By increasing scale, supermarkets can fractionalise their overheads across millions of sales and so reduce prices.

In achieving the efficiencies of scale, not all supermarkets operate on the same business model.

Aldi provides a streamlined, limited product range and leverages its global supply chain.

Smaller, local IGA and Supa IGA stores co-operate and bulk purchase through Metcash wholesaling.

Coles and Woolworths offer a broad product range but use their market size to keeps prices low.

The key focus to date has been to reduce costs directly within their control.

Competition and scale have delivered price reductions of at least 5 per cent in comparison with the decade-long trend in Australian food prices, which is equivalent to nearly $10 a week for the average worker, or $500 annually.

Unless supermarkets can find a new business model, attempts to break up the scale of any of the four major chains will be met with higher prices as costs will be fractionalised over fewer sales.

With a growing demand for convenience, supermarkets are also using the efficiencies of scale to deliver lower prices despite the high-cost structures of smaller, convenience-orientated stores that have longer opening hours and therefore higher overheads.

To continue meeting consumer demand for lower prices, supermarkets are now shifting their focus towards costs outside their direct control.

That's led to putting pressure on suppliers and public spats between the major supermarkets and alcohol companies and Coca-Cola.

Similarly, recent arrangements between the major supermarkets and milk suppliers to provide cheap private-labelled milk were designed to cut middle-man costs while securing reliable supply.

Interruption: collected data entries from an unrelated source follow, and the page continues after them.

(** * promise-pool: the executor of [src/promise-pool-executor.ts]

    A shallow embedding of the class [PromisePoolExecutor] and of the
    part of the JavaScript run time it relies on (dynamically typed
    values, promises settled by the event loop), followed by the
    properties of the pool: the concurrency bound, the accounting of
    results and errors, the treatment of failures and of the error
    handler, input validation and the configuration setters. *)

From Stdlib Require Import QArith Lia Lqa.
From stdpp Require Import base option list strings.

Local Open Scope string_scope.
Local Open Scope list_scope.
Local Open Scope nat_scope.

(** ** JavaScript numbers

    A [number] is a double: [NaN], an infinity, or a finite value, which
    is a rational.  Comparisons of doubles are exact, so a finite number
    is represented by the rational it denotes. *)

Inductive JsNumber :=
  | NaN
  | Num (q : Q)
  | PosInfinity
  | NegInfinity.

(** [a >= b] on numbers: false as soon as one side is [NaN]. *)
Definition num_ge (a b : JsNumber) : bool :=
  match a, b with
  | NaN, _ | _, NaN => false
  | _, NegInfinity => true
  | PosInfinity, _ => true
  | NegInfinity, _ => false
  | Num _, PosInfinity => false
  | Num x, Num y => Qle_bool y x
  end.

(** The number held by [array.length]. *)
Definition num_of_length (n : nat) : JsNumber := Num (inject_Z (Z.of_nat n)).

Definition is_integer (q : Q) : Prop := ∃ z : Z, (q == inject_Z z)%Q.

(** ** JavaScript values

    The fields of the executor are typed in TypeScript, but
    [validateInputs] inspects them at run time, so a field holds an
    arbitrary value.  [F] is the signature expected of a function stored
    in the field; [T] is the type of the items. *)

Section Values.
Context {T F : Type}.

Inductive JsValue :=
  | JUndefined
  | JNull
  | JBool (b : bool)
  | JNumber (n : JsNumber)
  | JString (s : string)
  | JObject
  | JArray (xs : list T)
  | JFunction (f : F).

(** [typeof v] *)
Definition typeof (v : JsValue) : string :=
  match v with
  | JUndefined => "undefined"
  | JNull => "object"
  | JBool _ => "boolean"
  | JNumber _ => "number"
  | JString _ => "string"
  | JObject => "object"
  | JArray _ => "object"
  | JFunction _ => "function"
  end.

(** [Array.isArray(v)] *)
Definition isArray (v : JsValue) : bool :=
  match v with JArray _ => true | _ => false end.

(** The conversion to a boolean made by [if (v)] and [v && ...]. *)
Definition truthy (v : JsValue) : bool :=
  match v with
  | JUndefined | JNull => false
  | JBool b => b
  | JNumber NaN => false
  | JNumber (Num q) => negb (Qeq_bool q 0)
  | JNumber _ => true
  | JString s => negb (String.eqb s "")
  | JObject | JArray _ | JFunction _ => true
  end.

(** [typeof v === 'number' && v >= 1] *)
Definition number_ge_1 (v : JsValue) : bool :=
  match v with
  | JNumber n => num_ge n (Num 1)
  | _ => false
  end.
End Values.

Arguments JsValue : clear implicits.

(** ** Errors, handlers and the executor *)

Inductive ErrorClass := ClsError | ClsTypeError.

(** A task is a promise; promises are identified by their allocation
    number. *)
Abbreviation TaskRef := nat.

Section Executor.
Context {T R E : Type}.

(** What [validateInputs] throws.  The message of the second one
    interpolates the received value and its [typeof], the last two the
    [typeof] of the received value. *)
Inductive ValidationFault :=
  | HandlerNotFunction
  | ConcurrencyInvalid (received : JsValue T unit) (ty : string)
  | ItemsNotArray (ty : string)
  | ErrorHandlerNotFunction (ty : string).

Definition fault_class (f : ValidationFault) : ErrorClass :=
  match f with
  | HandlerNotFunction => ClsError
  | ConcurrencyInvalid _ _ => ClsTypeError
  | ItemsNotArray _ => ClsTypeError
  | ErrorHandlerNotFunction _ => ClsError
  end.

(** The values that are thrown during a run: whatever user code raises,
    the errors of [validateInputs], and the [TypeError] of the run time
    when a value that is not a function is called or when [entries] is
    not a method of [this.items]. *)
Inductive Thrown :=
  | Raised (e : E)
  | InvalidConfig (f : ValidationFault)
  | NotAFunction
  | NoEntriesMethod.

(** How a promise ends. *)
Inductive Settlement :=
  | Fulfilled
  | Rejected (e : Thrown).

(** The promise returned by the [async] function [createTaskFor]
    settles with what the handler returns or with what it raises,
    whether the handler is synchronous or returns a promise.  A handler
    is given by the settlement of each of its calls; the moment of the
    settlement is left to the events of the run, and a call that never
    settles is one whose event never comes. *)
Inductive Outcome :=
  | Resolves (r : R)
  | Rejects (e : Thrown).

Definition ProcessHandler : Type := T → nat → Outcome.

(** A call of the error handler returns a value that is not a promise,
    raises, or returns a promise that settles later. *)
Inductive Completion :=
  | Returns
  | Throws (e : Thrown)
  | ReturnsPromise (s : Settlement).

Definition ErrorHandler : Type := Thrown → T → Completion.

(** Modelled from the spec: [PromisePoolError.createFrom(error, item)]
    of [promise-pool-error.ts], "a record pairing a raised failure with
    the item that caused it". *)
Record PromisePoolError := createFrom { raw : Thrown; item : T }.

Record PromisePoolExecutor := {
  items : JsValue T unit;
  concurrency : JsValue T unit;
  tasks : list TaskRef;
  results : list R;
  handler : JsValue T ProcessHandler;
  errorHandler : JsValue T ErrorHandler;
  errors : list PromisePoolError;
}.

Record ReturnValue := {
  rv_results : list R;
  rv_errors : list PromisePoolError;
}.

(** [constructor ()]: the default handler [() => {}] resolves with
    [undefined], a value of the result type given as [undef]. *)
Definition new (undef : R) : PromisePoolExecutor :=
  {| tasks := []; items := JArray []; errors := []; results := [];
     concurrency := JNumber (Num 10);
     handler := JFunction (λ _ _, Resolves undef);
     errorHandler := JUndefined |}.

For consumers, the greater concern should be barriers to entry that harm competition.

While capital costs are high, the establishment of 300 larger-format stores over the past decade suggests market-based barriers to entry can be overcome.

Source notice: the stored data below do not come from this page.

(** One step: a command of the user or the timer, a process that exits on
    its own, or a change of whether [chisel] can be started. *)
Inductive step : App -> App -> Prop :=
| step_command c st : clickable c st -> step st (exec (run c) st)
| step_exit p st : step st (set_procs (<[p := false]> (procs st)) st)
| step_popen ok st : step st (set_popen_ok ok st).

Inductive reachable : App -> Prop :=
| reachable_init conns settings cfg ok fs :
    reachable (MainWindow_init conns settings cfg ok fs)
| reachable_step st st' : reachable st -> step st st' -> reachable st'.

(** * Views of the state

    The states the methods leave, written out, and the windows used as
    examples. *)

(** The buttons as a function of the active index and the number of rows. *)
Definition projection (active : option Z) (rows : nat) : list (bool * bool) :=
  map (row_flags active) (seq 0 rows).

(** The state after [stop_chisel_process]. *)
Definition stopped (st : App) : App :=
  set_active_process None
    match active_process st with
    | Some p =>
        if bool_decide (procs st !! p = Some true)
        then log (EWait p)
               (set_procs (<[p := false]> (procs st))
                  (log (ETerminate p) (log (EPoll p true) st)))
        else log (EPoll p false) st
    | None => st
    end.

(** The state after [start_chisel]. *)
Definition started (conn : Connection) (st : App) : App :=
  if popen_ok st
  then set_active_process (Some (length (procs st)))
         (log (EPopen (chisel_cmd conn) (Some (length (procs st))))
            (set_procs (procs st ++ [true]) st))
  else set_active_connection_index None
         (set_active_process None
            (log ECritical (log (EPopen (chisel_cmd conn) None) st))).

(** The dictionary [save_all] writes. *)
Definition saved_data (st : App) : json :=
  JObj [(py "connections", JArr (map to_dict (connections st)));
        (py "settings", settings_data st)].
(** * OPC UA <-> MQTT bridge: a shallow embedding of the bridge script

    The development follows [OPC-UA (BiDirectional - With MQTT).py]:
    the value codec ([to_bool], [variant_for], [parse_incoming_payload]),
    the topic tables built by [OPCUAMQTTBridge.__init__], the MQTT message
    handler, the OPC UA change handler, the start/stop life cycle and the
    connection callbacks of the broker client.  The conversion and the
    command loop of [OPC-UA (BiDirectional - Without MQTT).py] are
    embedded in the module [Standalone].

    Conventions.
    - Python text is a Rocq [string], one [ascii] per code point, so the
      model covers the code points below 256.
    - A Python exception is a value of [exn]; a computation that may raise
      returns a [result].
    - Calls into the OPC UA and MQTT client libraries are recorded in a log
      and answered by an environment ([Env]); their outcome is arbitrary. *)

From Stdlib Require Import ZArith Ascii.
From stdpp Require Import gmap strings list fin_maps pretty.

Set Warnings "-register-all,-clear-no-such-hyp".
Local Open Scope Z_scope.

(** ** Exceptions and results *)

Inductive exn : Type :=
  | ValueError (msg : string)
  | TypeError (msg : string)
  | KeyError (key : string)
  | LibError (msg : string).

Inductive result (A : Type) : Type :=
  | Ok (a : A)
  | Raise (e : exn).
Arguments Ok {A} a.
Arguments Raise {A} e.

Definition is_ok {A} (r : result A) : bool :=
  match r with Ok _ => true | Raise _ => false end.

(** ** Text: [str.strip], [str.lower] *)

Module Text.

(** [str.isspace] on the code points below 256. *)
Definition is_space (c : ascii) : bool :=
  match c with
  | "009" | "010" | "011" | "012" | "013"
  | "028" | "029" | "030" | "031"
  | " " | "133" | "160" => true
  | _ => false
  end%char.

Fixpoint lstrip (s : string) : string :=
  match s with
  | String c s' => if is_space c then lstrip s' else s
  | EmptyString => EmptyString
  end.

Fixpoint rstrip (s : string) : string :=
  match s with
  | String c s' =>
      match rstrip s' with
      | EmptyString => if is_space c then EmptyString else String c EmptyString
      | r => String c r
      end
  | EmptyString => EmptyString
  end.

Definition strip (s : string) : string := rstrip (lstrip s).

(** [str.lower] on one code point: A-Z, and the upper-case letters of the
    Latin-1 block (0xC0-0xDE without the multiplication sign 0xD7). *)
Definition lower_char (c : ascii) : ascii :=
  let n := N_of_ascii c in
  if ((65 <=? n) && (n <=? 90)
      || (192 <=? n) && (n <=? 222) && negb (n =? 215))%N
  then ascii_of_N (n + 32) else c.

Fixpoint lower (s : string) : string :=
  match s with
  | String c s' => String (lower_char c) (lower s')
  | EmptyString => EmptyString
  end.

End Text.
Import Text.

(** ** Python values *)

(** An object the codec only observes through [str], [repr], truth value,
    [int(...)] and [json.dumps] (a float, a datetime, ...). *)
Record PyObject : Type := {
  obj_str : string;
  obj_repr : string;
  obj_bool : bool;
  obj_int : result Z;
  obj_json : result string;
}.

Inductive pyval : Type :=
  | PNone
  | PBool (b : bool)
  | PInt (z : Z)
  | PStr (s : string)
  | PList (items : list pyval)
  | PDict (items : list (string * pyval))
  | PObj (o : PyObject).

Meanwhile, non-market barriers such as government-imposed wage increases, shop trading hour restrictions and planning restrictions that halt the development of new sites make it harder for new competitors to establish themselves, and

add costs that will be passed on to consumers.

It brings into question the role of the ACCC.  Should it be focused on deciding which supermarkets can meet consumer demand, or removing the barriers so that there are more supermarkets?

Last year ACCC chairman Rod Sims argued the sector was at a competition ''critical decision point''.

Sims is right.  The critical decision point is between whether the ACCC puts consumers first and allows the market to meet demand, or whether it casts aside consumers and interferes to achieve non-price objectives.